**Work to complete**
Reproduce only the stretch of entries below that begins at the first line and ends at the line holding "rewrite Ed.".

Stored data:
(* ===== verification/BigIntText.v ===== *)
(** * BigInts as text

    Printing a BigInt in any radix gives the digits of the integer and fits
    the buffer allocated for it; parsing gives the integer back and never
    writes past the limbs allocated for it. *)
From S2P Require Import Prelude Native BigInt BigIntProps BigIntOps Digits BigIntConv.

(** ** Printing *)

(** Bits [64 pos ..] of an array. *)
Lemma uval_div_pw tab : limbs tab -> forall pos, uval tab / pw pos = limb_at tab pos + B * (uval tab / pw (S pos)).
Proof.
  intros Ht pos. pose proof B_pos. pose proof (pw_pos pos) as Hp. pose proof (uval_bounds tab Ht) as Hu.
  set (y := uval tab / pw pos).
  assert (Ed : uval tab / pw (S pos) = y / B) by (rewrite pw_S, (Z.mul_comm B); unfold y; rewrite Z.div_div; lia).
  rewrite Ed.
  assert (Hl : limb_at tab pos = y mod B); [|rewrite Hl, Z.add_comm; apply Z_div_mod_eq_full].
  destruct (Nat.lt_ge_cases pos (length tab)) as [Hlt|Hge].
  - destruct (lookup_lt_is_Some_2 tab pos Hlt) as [x Hx]. unfold limb_at. rewrite Hx. simpl.
    pose proof (proj1 (Forall_lookup _ _) Ht pos x Hx) as Hlx. unfold limb in Hlx.
    pose proof (take_drop_middle tab pos x Hx) as E.
    assert (Ey : y = x + B * uval (drop (S pos) tab)).
    { unfold y. symmetry. apply (Z.div_unique_pos _ _ _ (uval (take pos tab))).
      - destruct (Forall_take_drop limb pos tab Ht) as [Htl _]. pose proof (uval_bounds _ Htl) as Hb.
        rewrite length_take, Nat.min_l in Hb by lia. done.
      - rewrite <- E at 1. rewrite uval_app, length_take, Nat.min_l by lia. cbn [uval]. ring. }
    rewrite Ey, Z.mul_comm, Z_mod_plus_full, Z.mod_small; done.
  - unfold limb_at. rewrite lookup_ge_None_2 by done. simpl.
    assert (y = 0) as ->; [|by rewrite Zmod_0_l]. apply Z.div_small. split; [lia|].
    assert (pw (length tab) <= pw pos); [|lia]. replace pos with (length tab + (pos - length tab))%nat by lia.
    rewrite pw_add. pose proof (pw_pos (length tab)). pose proof (pw_pos (pos - length tab)). nia.
Qed.

(** A digit of at most 32 bits that may span two limbs. *)
Lemma span_digit x y s b : limb x -> 0 <= y -> 0 <= s < 64 -> 0 < b <= 32 ->
  ((x + B * y) / 2 ^ s) mod 2 ^ b =
  if 64 <? s + b then (x / 2 ^ s + 2 ^ (64 - s) * y) mod 2 ^ b else (x / 2 ^ s) mod 2 ^ b.
Proof.
  intros Hx Hy Hs Hb. rewrite (B_split s) by lia. pose proof (pow2_pos s ltac:(lia)).
  replace (x + 2 ^ s * 2 ^ (64 - s) * y) with (x + 2 ^ (64 - s) * y * 2 ^ s) by ring. rewrite Z.div_add by lia.
  destruct (Z.ltb_spec 64 (s + b)); [done|].
  replace (2 ^ (64 - s)) with (2 ^ (64 - s - b) * 2 ^ b) by (rewrite <- Z.pow_add_r by lia; f_equal; lia).
  replace (2 ^ (64 - s - b) * 2 ^ b * y) with (2 ^ (64 - s - b) * y * 2 ^ b) by ring. by apply Z_mod_plus_full.
Qed.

**Exercise output**
(* ===== verification/BigIntText.v ===== *)
(** * BigInts as text

    Printing a BigInt in any radix gives the digits of the integer and fits
    the buffer allocated for it; parsing gives the integer back and never
    writes past the limbs allocated for it. *)
From S2P Require Import Prelude Native BigInt BigIntProps BigIntOps Digits BigIntConv.

(** ** Printing *)

(** Bits [64 pos ..] of an array. *)
Lemma uval_div_pw tab : limbs tab -> forall pos, uval tab / pw pos = limb_at tab pos + B * (uval tab / pw (S pos)).
Proof.
  intros Ht pos. pose proof B_pos. pose proof (pw_pos pos) as Hp. pose proof (uval_bounds tab Ht) as Hu.
  set (y := uval tab / pw pos).
  assert (Ed : uval tab / pw (S pos) = y / B) by (rewrite pw_S, (Z.mul_comm B); unfold y; rewrite Z.div_div; lia).
  rewrite Ed.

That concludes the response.